Gordon Y: Yeah. While we were there in Japan, my mother had contacted me because she knew I was, of course, stationed, going to be stationed there, and she told me to contact her birthplace and my father's birthplace. And I told her I wasn't gonna do that because I didn't feel that that was what I should do. So it took me many months, and then I finally went to her birthplace.
gky: Why didn't you feel like that was something you should do?
Gordon Y: Well, I don't know. I just didn't feel that... I don't know. I just didn't want to do that. I felt like an American soldier. I just didn't want to go to his birthplace.
gky: So even though your face was Japanese, you felt you were American?
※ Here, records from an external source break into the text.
(** * node_plugin: the pytest [node] fixture and the [Node] connection

    A shallow embedding of [pytest/node_plugin.py].  Python strings that
    name things (hosts, deployment names, commands, cache keys) are
    [string]; dictionaries are finite maps; the keyword arguments of a
    marker are an association list, because their declaration order is
    observable; effects (the pytest cache, the commands run through
    Invoke, the shared configuration dictionaries, the clock) are threaded
    through an explicit state with exceptions. *)

From Stdlib Require Import ZArith NArith List Ascii String Lia Bool Permutation.
From stdpp Require Import base option gmap strings list fin_maps.

Local Open Scope string_scope.
Local Open Scope list_scope.

(** ** Python strings *)

(** [sep.join(l)] *)
Fixpoint join (sep : string) (l : list string) : string :=
  match l with
  | [] => ""
  | x :: rest =>
      match rest with
      | [] => x
      | _ :: _ => x +:+ sep +:+ join sep rest
      end
  end.

(** Truth value of a [str]: the empty string is the only false one. *)
Definition truthy (s : string) : bool :=
  match s with
  | EmptyString => false
  | String _ _ => true
  end.

(** ** The deploy marker and its cache key *)

(** [deploy_marker.kwargs]: keyword name and value, in declaration order. *)
Abbreviation kwargs := (list (string * string)).

(** [deploy_marker.kwargs.values()] *)
Definition values (kw : kwargs) : list string := map snd kw.

(** ["/".join(["node"] + list(filter(None, deploy_marker.kwargs.values())))] *)
Definition cache_key (kw : kwargs) : string :=
  join "/" ("node" :: List.filter truthy (values kw)).

(** A string without the separator character. *)
Fixpoint slash_free (s : string) : Prop :=
  match s with
  | EmptyString => True
  | String c s' => c <> "/"%char /\ slash_free s'
  end.
(** X12: in a round, every voice of the first take has stopped at least
    100 ms before the second take starts, and every voice of the second take
    starts no earlier than that take and stops no later than 150 ms after
    the end of the round, which is before the earliest start of the next
    loop cycle; the round lasts 4.25 s from the start of the first take, and
    [playRound] arms exactly the two disconnection timers of its takes. *)
Theorem playRound_takes_apart (now : Q) (r : round) (when : Q) (w : world) :
  let t := fst (playRound now r when w) in
  let w' := snd (playRound now r when w) in
  aStart t = when
  /\ endAt t == when + 4.25
  /\ Forall (fun v => aStart t <= osc_start v /\ osc_stop v <= bStart t - 0.1)
       (take_voices (takeA r) (aStart t))
  /\ Forall (fun v => bStart t <= osc_start v
                      /\ osc_stop v < endAt t + SETTINGS.LOOP_CYCLE_PAUSE_SECONDS)
       (take_voices (takeB r) (bStart t))
  /\ nextTimer w' = S (S (nextTimer w))
  /\ (forall i, (i < nextTimer w \/ nextTimer w' <= i)%nat -> timers w' !! i = timers w !! i)
  /\ (forall i, (nextTimer w <= i < nextTimer w')%nat ->
                exists d, timers w' !! i = Some (CbDisconnect, d) /\ 0 <= d).
Proof.
  intros t w'. subst t. rewrite playRound_times.
  cbn [round_times aStart aEnd bStart bEnd endAt].
  split; [reflexivity |].
  split; [unfold SETTINGS.TAKE_SECONDS, SETTINGS.SILENCE_GAP_SECONDS; lra |].
  split; [| split; [| split; [reflexivity | split]]].
  - eapply Forall_impl; [apply take_voices_window |]. cbn beta.
    unfold SETTINGS.TAKE_SECONDS, SETTINGS.TAKE_CLEANUP_EXTRA_SECONDS,
      SETTINGS.SILENCE_GAP_SECONDS.
    intros v (A & B & C & D). split; lra.
  - eapply Forall_impl; [apply take_voices_window |]. cbn beta.
    unfold SETTINGS.TAKE_SECONDS, SETTINGS.TAKE_CLEANUP_EXTRA_SECONDS,
      SETTINGS.SILENCE_GAP_SECONDS, SETTINGS.LOOP_CYCLE_PAUSE_SECONDS.
    intros v (A & B & C & D). split; lra.
  - intros i Hi. subst w'. cbn in *.
    rewrite !lookup_insert_ne by lia. reflexivity.
  - intros i Hi. subst w'. cbn in *.
    assert (Hcase : i = nextTimer w \/ i = S (nextTimer w)) by lia.
    destruct Hcase as [-> | ->].
    + rewrite lookup_insert_ne by lia. rewrite lookup_insert_eq.
      eexists. split; [reflexivity |].
      match goal with |- 0 <= Math_max 0 ?x =>
        destruct (Math_max_cases 0 x) as [[H E] | [H E]]; rewrite E; lra end.
    + rewrite lookup_insert_eq.
      eexists. split; [reflexivity |].
      match goal with |- 0 <= Math_max 0 ?x =>
        destruct (Math_max_cases 0 x) as [[H E] | [H E]]; rewrite E; lra end.
Qed.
Gordon Y: Yeah, yeah. In fact, there was a lot of difference between us and the Japanese even though we looked alike. They could tell instantly that we were not Japanese, the Japanese people. Because our mannerisms and our speech was totally different. It takes a long time. In fact, I don't believe... it's just like someone coming to the United States. You can tell right away they're not American, they're European or they're Swedish or they're German, or... you can just tell by watching them. Their haircut's different. Their clothes is different. We were the same way over there. So even there we were able to walk into places that were off limits because we looked Japanese, you opened your mouth and they could tell right away that you're not Japanese, you're something else. So we had a lot of interesting, funny experiences along that line when we were in, at first. After a while you start to pick up the mannerisms because you're right there all the time. I was there twenty-four hours a day doing things that were, we were beginning to learn the culture. The certain way you move your hands. I'd watch them and how they move their hands when they greet. So there's certain... like this. [Gestures with hand] This is a motion Americans don't use, but in Japan, this motion is used a lot. "Oh, I'm sorry," and they go like this. Well, Americans don't do that. So there were motions. And the way your body language changes when you're in a foreign country and starting to pick up the mannerisms of a foreign country.
gky: So you become more Japanese by being there?
Gordon Y: Well, not more Japanese, but I was learning the culture. We sure didn't learn it in the army school. In fact, I don't think I learned that much in the army school. It's when I got to Japan is when I started learning the idioms and the body language and cultural things and really got into it.